INSTRUCTIONS TO FOLLOW
Look through the entries below and report every line that has "enquiries".

INPUT DATA

(* ===== verification/StreamTheorems.v ===== *)
(** Readiness enquiries, reads and writes of one stream together: an enquiry takes a byte
    to make its answer true, the read that follows delivers it, the program sees the bytes
    the environment gave, each once and in order, and the environment takes those the
    program wrote. *)
From S2P Require Import Prelude Kal FdTable FdTableOk Net NetOk NetTheorems Poll Transfer.
From stdpp Require Import base list option.
From Stdlib Require Import ZArith Lia.

#[local] Open Scope Z_scope.

(** ** An environment that notes what it gives and takes of each stream *)

Section recording.
Context {W : Type} `{KalIo W}.

Inductive note := Gave (s : Z) (l : list Z) | Took (s : Z) (l : list Z).
Definition noted : Type := W * list note.

#[export] Instance noting : KalIo noted := {
  io_read s len b w := let '(r, w') := io_read s len b w.1 in (r, (w', match r with inr l => w.2 ++ [Gave s l] | inl _ => w.2 end));
  io_write s buf b w := let '(r, w') := io_write s buf b w.1 in (r, (w', match r with inr c => w.2 ++ [Took s (take (Z.to_nat c) buf)] | inl _ => w.2 end));
  io_interactive w s := io_interactive w.1 s;
  io_seek f o wh w := let '(r, w') := io_seek f o wh w.1 in (r, (w', w.2));
  io_read_at f len off w := let '(r, w') := io_read_at f len off w.1 in (r, (w', w.2));
  io_write_at f buf off w := let '(r, w') := io_write_at f buf off w.1 in (r, (w', w.2));
}.

(** What the environment gave of the stream [s], and what it took of what was written. *)
Definition given (s : Z) (w : noted) : list Z := concat ((fun e => match e with Gave s' l => if s' =? s then l else [] | Took _ _ => [] end) <$> w.2).
Definition took (s : Z) (w : noted) : list Z := concat ((fun e => match e with Took s' l => if s' =? s then l else [] | Gave _ _ => [] end) <$> w.2).

Context (can_bound can_accept can_recv : bool).

(** An enquiry about the description [i] of a stream or a channel: the environment is
    asked where wait_in asks it. *)
Definition enquire (i ns : Z) : M (sys noted) Z :=
  d ← lift (in_fds (get_desc i));
  r ← (if can_bound && (d_ahead d =? 0) && (d_ahead_eof d =? 0) then env (io_read (d_stream d) 1 ns) else mret (inl kal_err_again));
  lift (wait_in can_bound can_accept can_recv i ns (Attempt kal_ok 0 false (inl kal_err_again) r)).

(** A program's operations on the description [i]: reads and writes through any descriptor
    of it, and enquiries. [out] is what the program is given, before the terminal's setting
    alters it; [put] is what it was told is written. *)
Inductive operation (i : Z) (y : sys noted) (out put : list Z) (y' : sys noted) : Prop :=
| op_read fd len c : put = [] -> 0 <= len -> okm_desc_of (n_fds (y_net y)) fd = Some i -> do_read_stream can_bound fd len y = Some ((c, out), y') -> operation i y out put y'
| op_write fd buf c : out = [] -> put = take (Z.to_nat c) buf -> okm_desc_of (n_fds (y_net y)) fd = Some i -> do_write can_bound fd buf y = Some (c, y') -> operation i y out put y'
| op_poll ns r : out = [] -> put = [] -> enquire i ns y = Some (r, y') -> operation i y out put y'.

Inductive operations (i : Z) (y : sys noted) : list Z -> list Z -> sys noted -> Prop :=
| ops_nil : operations i y [] [] y
| ops_snoc out put y1 out1 put1 y2 : operations i y out put y1 -> operation i y1 out1 put1 y2 -> operations i y (out ++ out1) (put ++ put1) y2.

(** What is documented of a read: it gives no more than was asked for. *)
Hypothesis read_short : forall s len b w l w', 0 <= len -> io_read s len b (w : W) = (inr l, w') -> Z.of_nat (length l) <= len.

(** The byte an enquiry took and no read has delivered yet. *)
Definition ahead (d : okm_desc) : list Z := if d_ahead d =? 0 then [] else [d_ahead_byte d].

(** [y] and then [y']: the description is as it was, but for what is read ahead. *)
Definition same_stream (i : Z) (d : okm_desc) (y y' : sys noted) (d' : okm_desc) : Prop :=
  at_ (g_desc (n_fds (y_net y'))) i = Some d' /\ d_kind d' = d_kind d /\ d_stream d' = d_stream d /\ d_flags d' = d_flags d /\ g_fd (n_fds (y_net y')) = g_fd (n_fds (y_net y)).

(** Nothing lost, nothing twice: what was ahead and what is given meanwhile are what is
    delivered and what is then ahead; what is taken is what was written. *)
Definition conserved (i : Z) (d : okm_desc) (y : sys noted) (out put : list Z) (y' : sys noted) : Prop :=
  exists d' got, same_stream i d y y' d' /\ given (d_stream d) (y_env y') = given (d_stream d) (y_env y) ++ got /\ ahead d ++ got = out ++ ahead d' /\
    took (d_stream d) (y_env y') = took (d_stream d) (y_env y) ++ put.

Definition is_stream (d : okm_desc) : Prop := d_kind d = OKM_STREAM \/ d_kind d = OKM_CHANNEL.

(** One read of the environment. *)
Lemma read_noted s len b w r w' : 0 <= len -> io_read s len b (w : noted) = (r, w') ->
  given s w' = given s w ++ match r with inl _ => [] | inr l => l end /\ took s w' = took s w /\ forall l, r = inr l -> Z.of_nat (length l) <= len.
Proof using read_short.
intros Hlen. cbn [io_read noting]. destruct (io_read s len b w.1) as [r1 w1] eqn:E. intros [= <- <-]. destruct r1 as [e|l].
- split; [by rewrite app_nil_r|done].
- unfold given, took. cbn [snd]. rewrite !fmap_app, !concat_app. cbn. rewrite Z.eqb_refl, !app_nil_r. split_and!; [done|done|]. intros ? [= <-]. by eapply read_short.
Qed.

(** What the bounded read comes to: what it delivers is what the environment gave. *)
Lemma timed_read_noted s len ns y : 0 <= len -> exists c l y', timed_read can_bound s len ns y = Some ((c, l), y') /\ n_fds (y_net y') = n_fds (y_net y) /\
  given s (y_env y') = given s (y_env y) ++ l /\ took s (y_env y') = took s (y_env y) /\ Z.of_nat (length l) <= len /\ (c = Z.of_nat (length l) \/ c <= 0 /\ l = []).
Proof using read_short.
intros Hlen. unfold timed_read, mbind, M_bind, lift, okm_timed_read, mret, M_ret. pose proof okm_errno_range as Hr.
destruct can_bound; [|by exists (- ENOSYS), [], (Sys (y_net y) (y_env y)); cbn; rewrite app_nil_r; split_and!; auto; right].
destruct (len =? 0) eqn:Ez; [by exists 0, [], (Sys (y_net y) (y_env y)); cbn; rewrite app_nil_r; split_and!; auto|].
unfold env. cbn [negb andb]. destruct (io_read s len ns (y_env y)) as [r w'] eqn:E. destruct (read_noted _ _ _ _ _ _ Hlen E) as (Hg & Ht & Hl).
unfold n_ask, modify, mbind, M_bind. cbn [y_net]. destruct r as [e|l].
- do 3 eexists. split; [reflexivity|]. cbn [y_env y_net n_fds length]. split_and!; auto. right. split; [|done]. case_bool_decide; [done|]. specialize (Hr e). lia.
- do 3 eexists. split; [reflexivity|]. cbn [y_env y_net n_fds]. split_and!; auto.
Qed.

Lemma conserved_same i d y y' l : at_ (g_desc (n_fds (y_net y))) i = Some d -> n_fds (y_net y') = n_fds (y_net y) -> ahead d = [] ->
  given (d_stream d) (y_env y') = given (d_stream d) (y_env y) ++ l -> took (d_stream d) (y_env y') = took (d_stream d) (y_env y) -> conserved i d y l [] y'.
Proof using. intros Hd Hn Ha Hg Ht. exists d, l. rewrite Ha, !app_nil_r. split_and!; auto. unfold same_stream. by rewrite Hn. Qed.

(** A description read ahead of otherwise. *)
Definition refilled (y : sys noted) (i : Z) (d : okm_desc) (a e b : Z) : net :=
  Net (with_desc (n_fds (y_net y)) (<[Z.to_nat i := with_ahead d a e b]> (g_desc (n_fds (y_net y))))) (n_sock (y_net y)) (n_calls (y_net y)).

Lemma same_refilled i d y a e b y' : at_ (g_desc (n_fds (y_net y))) i = Some d -> n_fds (y_net y') = n_fds (refilled y i d a e b) -> same_stream i d y y' (with_ahead d a e b).
Proof using. intros Hd Hn. unfold same_stream. rewrite Hn. cbn [refilled n_fds g_desc g_fd with_desc]. rewrite at_insert by (by eapply at_range). by rewrite Z.eqb_refl. Qed.

(** What okm_take_ahead takes. *)
Lemma take_ahead_noted i d len y : at_ (g_desc (n_fds (y_net y))) i = Some d -> 0 < len ->
  lift (in_fds (okm_take_ahead i len)) y =
    Some (if negb (d_ahead d =? 0) then ((1, [d_ahead_byte d]), Sys (refilled y i d 0 (d_ahead_eof d) (d_ahead_byte d)) (y_env y))
          else if negb (d_ahead_eof d =? 0) then ((OKM_AHEAD_EOF, []), Sys (refilled y i d 0 0 (d_ahead_byte d)) (y_env y))
          else ((0, []), y)).
Proof using.
intros Hd Hlen. unfold lift, in_fds, okm_take_ahead, mbind, M_bind. rewrite (get_desc_eq _ _ _ Hd). replace (len =? 0) with false by lia. cbn [negb]. rewrite andb_true_r.
destruct (d_ahead d =? 0) eqn:Ea; boolean; cbn [negb]; [|by rewrite (put_desc_eq _ _ _ _ Hd)].
destruct (d_ahead_eof d =? 0) eqn:Ee; boolean; cbn [negb]; [by destruct y as [[] ?]|]. rewrite (put_desc_eq _ _ _ _ Hd). by rewrite Ea.
Qed.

OUTPUT OF THE EXERCISE
(** Readiness enquiries, reads and writes of one stream together: an enquiry takes a byte
    of it, and enquiries. [out] is what the program is given, before the terminal's setting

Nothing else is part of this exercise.